[Stored data entries]
= = = =

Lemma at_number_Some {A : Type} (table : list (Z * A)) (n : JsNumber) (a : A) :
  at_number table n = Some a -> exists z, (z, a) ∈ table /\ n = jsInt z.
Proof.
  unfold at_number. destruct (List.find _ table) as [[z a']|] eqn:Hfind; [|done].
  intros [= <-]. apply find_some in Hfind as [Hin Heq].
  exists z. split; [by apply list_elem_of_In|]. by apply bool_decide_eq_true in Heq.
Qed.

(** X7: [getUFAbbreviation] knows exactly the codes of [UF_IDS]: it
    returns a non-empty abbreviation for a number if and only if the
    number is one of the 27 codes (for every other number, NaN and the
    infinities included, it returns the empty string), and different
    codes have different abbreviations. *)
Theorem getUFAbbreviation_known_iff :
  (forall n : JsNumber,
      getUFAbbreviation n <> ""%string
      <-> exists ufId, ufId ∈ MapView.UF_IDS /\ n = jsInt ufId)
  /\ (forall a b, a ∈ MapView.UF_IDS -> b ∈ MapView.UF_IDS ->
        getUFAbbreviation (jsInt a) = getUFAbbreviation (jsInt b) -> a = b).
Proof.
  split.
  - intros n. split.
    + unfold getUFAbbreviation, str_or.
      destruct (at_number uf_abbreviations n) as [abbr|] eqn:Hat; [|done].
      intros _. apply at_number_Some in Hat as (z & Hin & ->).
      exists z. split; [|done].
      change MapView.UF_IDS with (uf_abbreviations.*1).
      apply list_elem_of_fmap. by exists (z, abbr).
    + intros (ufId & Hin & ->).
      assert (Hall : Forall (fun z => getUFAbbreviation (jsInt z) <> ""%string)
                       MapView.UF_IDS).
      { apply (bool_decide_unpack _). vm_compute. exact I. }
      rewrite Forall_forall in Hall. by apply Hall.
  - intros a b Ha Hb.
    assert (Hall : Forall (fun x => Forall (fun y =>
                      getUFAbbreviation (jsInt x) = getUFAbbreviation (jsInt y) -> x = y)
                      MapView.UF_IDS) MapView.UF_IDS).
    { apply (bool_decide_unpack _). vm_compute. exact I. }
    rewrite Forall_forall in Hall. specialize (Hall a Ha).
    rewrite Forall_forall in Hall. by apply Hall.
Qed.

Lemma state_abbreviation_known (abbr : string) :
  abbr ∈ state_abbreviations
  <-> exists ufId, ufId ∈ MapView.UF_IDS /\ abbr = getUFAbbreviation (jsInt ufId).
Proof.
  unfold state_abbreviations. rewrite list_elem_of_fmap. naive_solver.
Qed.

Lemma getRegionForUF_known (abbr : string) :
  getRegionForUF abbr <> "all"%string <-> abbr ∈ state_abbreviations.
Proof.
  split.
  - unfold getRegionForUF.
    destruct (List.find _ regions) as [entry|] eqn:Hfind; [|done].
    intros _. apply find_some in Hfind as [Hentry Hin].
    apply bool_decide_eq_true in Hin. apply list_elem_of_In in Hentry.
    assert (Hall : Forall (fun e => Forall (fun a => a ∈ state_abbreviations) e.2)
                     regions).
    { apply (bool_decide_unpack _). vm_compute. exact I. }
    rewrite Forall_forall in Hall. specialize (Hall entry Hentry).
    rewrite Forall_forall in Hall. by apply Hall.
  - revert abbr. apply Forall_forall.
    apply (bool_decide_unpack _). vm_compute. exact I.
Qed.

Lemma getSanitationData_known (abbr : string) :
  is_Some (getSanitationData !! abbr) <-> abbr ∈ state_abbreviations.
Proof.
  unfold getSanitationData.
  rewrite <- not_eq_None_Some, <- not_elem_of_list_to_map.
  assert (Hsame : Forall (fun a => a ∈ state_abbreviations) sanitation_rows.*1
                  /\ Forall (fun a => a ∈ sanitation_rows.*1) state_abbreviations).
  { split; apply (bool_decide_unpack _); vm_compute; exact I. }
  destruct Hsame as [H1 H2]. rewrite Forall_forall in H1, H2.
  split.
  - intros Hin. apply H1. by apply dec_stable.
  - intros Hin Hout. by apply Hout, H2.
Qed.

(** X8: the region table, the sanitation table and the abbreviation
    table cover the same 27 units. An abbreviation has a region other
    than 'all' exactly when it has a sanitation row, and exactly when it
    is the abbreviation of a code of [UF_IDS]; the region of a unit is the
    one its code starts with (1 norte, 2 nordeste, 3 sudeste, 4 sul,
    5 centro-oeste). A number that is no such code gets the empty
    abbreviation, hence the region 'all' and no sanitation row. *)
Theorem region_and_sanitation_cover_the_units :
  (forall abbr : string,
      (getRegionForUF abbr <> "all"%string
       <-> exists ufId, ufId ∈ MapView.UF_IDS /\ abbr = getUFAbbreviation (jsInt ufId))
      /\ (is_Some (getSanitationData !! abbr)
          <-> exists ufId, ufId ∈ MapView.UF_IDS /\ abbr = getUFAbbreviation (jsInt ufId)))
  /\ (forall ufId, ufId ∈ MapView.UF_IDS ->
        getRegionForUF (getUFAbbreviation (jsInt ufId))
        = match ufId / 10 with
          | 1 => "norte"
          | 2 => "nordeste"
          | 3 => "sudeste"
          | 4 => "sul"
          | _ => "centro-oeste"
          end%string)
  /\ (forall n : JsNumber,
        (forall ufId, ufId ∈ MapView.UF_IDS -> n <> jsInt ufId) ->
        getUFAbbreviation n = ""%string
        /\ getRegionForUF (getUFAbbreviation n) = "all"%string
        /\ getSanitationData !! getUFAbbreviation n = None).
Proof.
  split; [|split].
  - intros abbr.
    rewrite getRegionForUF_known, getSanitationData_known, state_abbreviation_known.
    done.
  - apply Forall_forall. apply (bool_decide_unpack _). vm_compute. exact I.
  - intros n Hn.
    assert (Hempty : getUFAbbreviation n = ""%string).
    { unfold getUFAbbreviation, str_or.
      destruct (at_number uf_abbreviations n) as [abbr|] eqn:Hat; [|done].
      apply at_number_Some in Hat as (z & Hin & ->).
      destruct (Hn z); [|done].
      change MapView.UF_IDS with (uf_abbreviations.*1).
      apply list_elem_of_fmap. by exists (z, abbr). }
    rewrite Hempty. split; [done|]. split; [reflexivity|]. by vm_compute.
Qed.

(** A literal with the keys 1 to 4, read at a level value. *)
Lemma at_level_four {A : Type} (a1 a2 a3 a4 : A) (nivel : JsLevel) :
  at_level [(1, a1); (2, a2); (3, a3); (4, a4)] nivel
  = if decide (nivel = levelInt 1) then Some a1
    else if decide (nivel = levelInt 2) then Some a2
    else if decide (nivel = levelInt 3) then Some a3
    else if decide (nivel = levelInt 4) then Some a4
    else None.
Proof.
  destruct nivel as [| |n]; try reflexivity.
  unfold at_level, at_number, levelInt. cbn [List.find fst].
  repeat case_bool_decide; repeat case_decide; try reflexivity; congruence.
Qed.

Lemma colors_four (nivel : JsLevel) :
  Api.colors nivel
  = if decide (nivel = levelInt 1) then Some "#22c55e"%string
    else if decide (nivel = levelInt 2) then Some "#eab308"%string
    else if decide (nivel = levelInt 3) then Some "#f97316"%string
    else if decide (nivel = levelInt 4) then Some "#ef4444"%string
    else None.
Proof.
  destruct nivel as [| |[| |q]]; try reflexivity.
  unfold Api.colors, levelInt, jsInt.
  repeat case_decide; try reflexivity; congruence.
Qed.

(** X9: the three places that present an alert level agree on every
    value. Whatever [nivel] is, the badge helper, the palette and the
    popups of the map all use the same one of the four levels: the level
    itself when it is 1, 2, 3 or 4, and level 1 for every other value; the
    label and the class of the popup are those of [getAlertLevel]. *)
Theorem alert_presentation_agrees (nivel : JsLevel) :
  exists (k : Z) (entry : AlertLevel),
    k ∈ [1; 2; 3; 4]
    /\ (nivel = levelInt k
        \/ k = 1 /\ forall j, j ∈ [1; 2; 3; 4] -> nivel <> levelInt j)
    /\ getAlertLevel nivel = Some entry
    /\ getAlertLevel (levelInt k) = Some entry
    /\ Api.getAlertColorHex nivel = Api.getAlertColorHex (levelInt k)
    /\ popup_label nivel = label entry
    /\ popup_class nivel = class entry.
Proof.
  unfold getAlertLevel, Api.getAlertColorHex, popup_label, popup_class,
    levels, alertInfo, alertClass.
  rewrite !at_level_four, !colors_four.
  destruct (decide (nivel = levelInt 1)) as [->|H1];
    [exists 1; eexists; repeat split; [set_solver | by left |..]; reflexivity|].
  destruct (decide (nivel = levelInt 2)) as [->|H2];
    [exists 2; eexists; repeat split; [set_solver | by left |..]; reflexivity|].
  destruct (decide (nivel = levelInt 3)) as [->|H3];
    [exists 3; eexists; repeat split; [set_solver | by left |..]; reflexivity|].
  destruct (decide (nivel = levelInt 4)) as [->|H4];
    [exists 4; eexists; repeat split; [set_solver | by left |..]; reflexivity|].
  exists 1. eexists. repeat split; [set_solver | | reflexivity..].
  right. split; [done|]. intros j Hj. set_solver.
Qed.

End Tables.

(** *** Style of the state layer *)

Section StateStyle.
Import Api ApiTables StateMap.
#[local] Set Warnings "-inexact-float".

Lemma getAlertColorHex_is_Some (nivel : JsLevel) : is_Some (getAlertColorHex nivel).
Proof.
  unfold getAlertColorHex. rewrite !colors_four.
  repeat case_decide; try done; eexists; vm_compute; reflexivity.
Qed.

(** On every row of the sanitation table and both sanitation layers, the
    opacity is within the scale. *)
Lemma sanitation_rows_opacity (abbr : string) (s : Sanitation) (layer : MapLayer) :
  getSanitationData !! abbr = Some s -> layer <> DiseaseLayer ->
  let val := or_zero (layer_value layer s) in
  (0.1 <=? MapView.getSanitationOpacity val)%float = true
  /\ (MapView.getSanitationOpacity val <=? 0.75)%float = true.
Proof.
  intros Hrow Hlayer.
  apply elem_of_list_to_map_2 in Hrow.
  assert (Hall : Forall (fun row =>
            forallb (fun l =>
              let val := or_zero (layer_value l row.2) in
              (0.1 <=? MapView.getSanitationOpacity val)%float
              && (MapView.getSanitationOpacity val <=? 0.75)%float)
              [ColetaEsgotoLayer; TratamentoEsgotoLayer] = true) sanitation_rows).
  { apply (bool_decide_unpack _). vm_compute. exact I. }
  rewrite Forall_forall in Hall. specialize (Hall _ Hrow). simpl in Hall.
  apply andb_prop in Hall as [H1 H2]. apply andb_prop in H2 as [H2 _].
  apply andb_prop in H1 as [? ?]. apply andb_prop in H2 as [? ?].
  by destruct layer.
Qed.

= = = =

* [Your task]:
Show all lines above containing "left".

* [Solution for this problem]:
    [exists 1; eexists; repeat split; [set_solver | by left |..]; reflexivity|].
    [exists 2; eexists; repeat split; [set_solver | by left |..]; reflexivity|].
    [exists 3; eexists; repeat split; [set_solver | by left |..]; reflexivity|].
    [exists 4; eexists; repeat split; [set_solver | by left |..]; reflexivity|].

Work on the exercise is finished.